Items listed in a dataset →
Lemma bind_loop_onEvent w act l : inv None act w → (∀ r e, (r, e) ∈ l → r < length (m_reactionArray w) ∧ is_Some (w_events w !! e)) →
  wp (for_each l bindOnEvent) w (λ _ w', inv None act w' ∧ same w w' ∧ m_activeBindingArray w' = m_activeBindingArray w ∧
    ∀ r e, bound w r e → bound w' r e).
Proof.
  intros I G. eapply (wp_loop _ (λ _ _ w1, inv None act w1 ∧ same w w1 ∧ m_activeBindingArray w1 = m_activeBindingArray w ∧
    ∀ r e, bound w r e → bound w1 r e)).
  - done.
  - intros l1 [r e] l2 w1 Hl (I1 & S1 & A1 & B1). destruct (G r e) as [Hr He]; [rewrite Hl, elem_of_app; right; left|]. eapply wp_mono.
    + apply (bindOnEvent_ok act r e w1 I1); [by rewrite (same_length _ _ S1)|].
      apply elem_of_dom. rewrite (sa_events _ _ S1). by apply elem_of_dom.
    + intros [] w2 (I2 & S2 & A2 & B2). split; [done|]. split; [by eapply same_trans|]. split; [congruence|]. auto.
  - done.
Qed.

Lemma release_bindings w act : inv None act w → wp (for_each act releaseBinding) w (λ _ w', inv None [] w' ∧ same w w' ∧
  ∀ r e, bound w r e → bound w' r e).
Proof.
  intros I. eapply (wp_loop _ (λ _ l2 w1, inv None l2 w1 ∧ same w w1 ∧ ∀ r e, bound w r e → bound w1 r e)).
  - done.
  - intros l1 b l2 w1 Hl (I1 & S1 & B1). eapply wp_mono; [by apply releaseBinding_ok|]. intros [] w2 (I2 & S2 & _ & B2).
    split; [done|]. split; [by eapply same_trans|]. auto.
  - done.
Qed.

Lemma inv_flags act w f r : inv None act w → (∀ rc, r_bindingArray (f rc) = r_bindingArray rc) →
  inv None act (set_reactionArray (alter f r (m_reactionArray w)) w).
Proof.
  intros I Hf. pose proof I as [I1 I2 I3 I4 I5 I6 I7 I8 I9 I10 I11 I12 I13 I14 I15]. eapply inv_in_place; [exact I|try done..]; cbn.
  - intros r' rc' b (rc & Hrc & ->)%alter_reaction Hin Hs. apply (I7 r' rc); [done| |done]. by destruct (decide _); [rewrite Hf in Hin|].
  - intros r' rc' b (rc & Hrc & ->)%alter_reaction Hin. assert (Hin' : b ∈ r_bindingArray rc) by (by destruct (decide _); [rewrite Hf in Hin|]).
    split; [by eapply I8|eauto].
  - by rewrite length_alter.
Qed.

(** The reactions in [l] are not active any more. *)
Record released (l : list nat) (w w1 : Reactor) : Prop := {
  rl_inv : inv None [] w1;
  rl_length : length (m_reactionArray w1) = length (m_reactionArray w);
  rl_flags r rc : m_reactionArray w1 !! r = Some rc → r_active rc = true → r ∉ l ∧ r_active <$> m_reactionArray w !! r = Some true;
  rl_state : m_state w1 = m_state w;
  rl_pending : m_pendingReactionMap w1 = m_pendingReactionMap w;
  rl_events : w_events w1 = w_events w;
  rl_calls : w_calls w1 = w_calls w;
  rl_log : w_log w1 = w_log w;
  rl_map : m_bindingMap w1 = m_bindingMap w ∧ w_bindings w1 = w_bindings w
}.

Lemma release_reactions w l : inv None [] w → (∀ r, r ∈ l → r < length (m_reactionArray w)) →
  wp (for_each l releaseReaction) w (λ _, released l w).
Proof.
  intros I Hl. eapply (wp_loop _ (λ l1 _, released l1 w)).
  - split; try done. intros r rc Hr Ha. split; [apply not_elem_of_nil|]. by rewrite Hr, <- Ha.
  - intros l1 r l2 w1 Hl' [R1 R2 R3 R4 R5 R6 R7 R8 R9]. apply releaseReaction_ok; [rewrite R2; apply Hl; rewrite Hl', elem_of_app; right; left|].
    split; cbn; try done.
    + by apply inv_flags.
    + by rewrite length_alter.
    + intros r' rc' (rc & Hrc & ->)%alter_reaction Ha. destruct (decide (r' = r)) as [->|Hne]; [done|].
      destruct (R3 r' rc Hrc Ha) as [H1 H2]. split; [|done]. rewrite elem_of_app, list_elem_of_singleton. tauto.
  - done.
Qed.

Lemma processPendingBindings_ok w : inv None (m_activeBindingArray w) w → ranges w → wp processPendingBindings w (λ _, processed w).
Proof.
  intros I G. unfold processPendingBindings. apply wp_bind, wp_get, wp_bind. eapply wp_mono; [by apply bind_loop_onChanged|].
  intros [] w1 (I1 & S1 & A1 & B1). cbn beta. apply wp_bind, wp_get, wp_bind. eapply wp_mono.
  { apply (bind_loop_onEvent w1 (m_activeBindingArray w)); [done|]. intros r e Hin. rewrite (sa_onEvent _ _ S1) in Hin.
    destruct (rg_onEvent _ G r e Hin) as [Hr He]. split; [by rewrite (same_length _ _ S1)|].
    apply elem_of_dom. rewrite (sa_events _ _ S1). by apply elem_of_dom. }
  intros [] w2 (I2 & S2 & A2 & B2). cbn beta. apply wp_bind, wp_get, wp_bind. rewrite A2, A1.
  eapply wp_mono; [by apply release_bindings|]. intros [] w3 (I3 & S3 & B3). cbn beta. apply wp_bind, wp_get, wp_bind.
  pose proof (same_trans _ _ _ (same_trans _ _ _ S1 S2) S3) as S. eapply wp_mono.
  { apply (release_reactions w3 _ I3). intros r Hr. rewrite (sa_activeReactions _ _ S) in Hr. rewrite (same_length _ _ S).
    by apply (rg_active _ G). }
  intros [] w4 [R1 R2 R3 R4 R5 R6 R7 R8 [R9 R10] ]. apply wp_modify. destruct S as [T1 T2 T3 T4 T5 T6 T7 T8 T9].
  assert (Hlen : length (m_reactionArray w3) = length (m_reactionArray w)) by (by apply same_length).
  split; cbn; try congruence.
  - by destruct R1.
  - intros r rc Hr. destruct (r_active rc) eqn:Ha; [|done]. exfalso. destruct (R3 r rc Hr Ha) as [H1 H2]. apply H1. rewrite T6.
    rewrite T2 in H2. destruct (m_reactionArray w !! r) as [rc0|] eqn:Hrc0; [|done]. injection H2 as H2. by apply (rg_flags _ G r rc0).
  - done.
  - intros r e Hb. apply B1 in Hb. apply B2, B3 in Hb as (b & bd & H1 & H2 & H3). exists b, bd. cbn. by rewrite R9, R10.
Qed.
End inv.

WHAT TO WORK ON → Output the records above exactly, from their first line through the line that contains "- intros l1 [r", and add nothing.

ANSWER BELOW →
Lemma bind_loop_onEvent w act l : inv None act w → (∀ r e, (r, e) ∈ l → r < length (m_reactionArray w) ∧ is_Some (w_events w !! e)) →
  wp (for_each l bindOnEvent) w (λ _ w', inv None act w' ∧ same w w' ∧ m_activeBindingArray w' = m_activeBindingArray w ∧
    ∀ r e, bound w r e → bound w' r e).
Proof.
  intros I G. eapply (wp_loop _ (λ _ _ w1, inv None act w1 ∧ same w w1 ∧ m_activeBindingArray w1 = m_activeBindingArray w ∧
    ∀ r e, bound w r e → bound w1 r e)).
  - done.
  - intros l1 [r e] l2 w1 Hl (I1 & S1 & A1 & B1). destruct (G r e) as [Hr He]; [rewrite Hl, elem_of_app; right; left|]. eapply wp_mono.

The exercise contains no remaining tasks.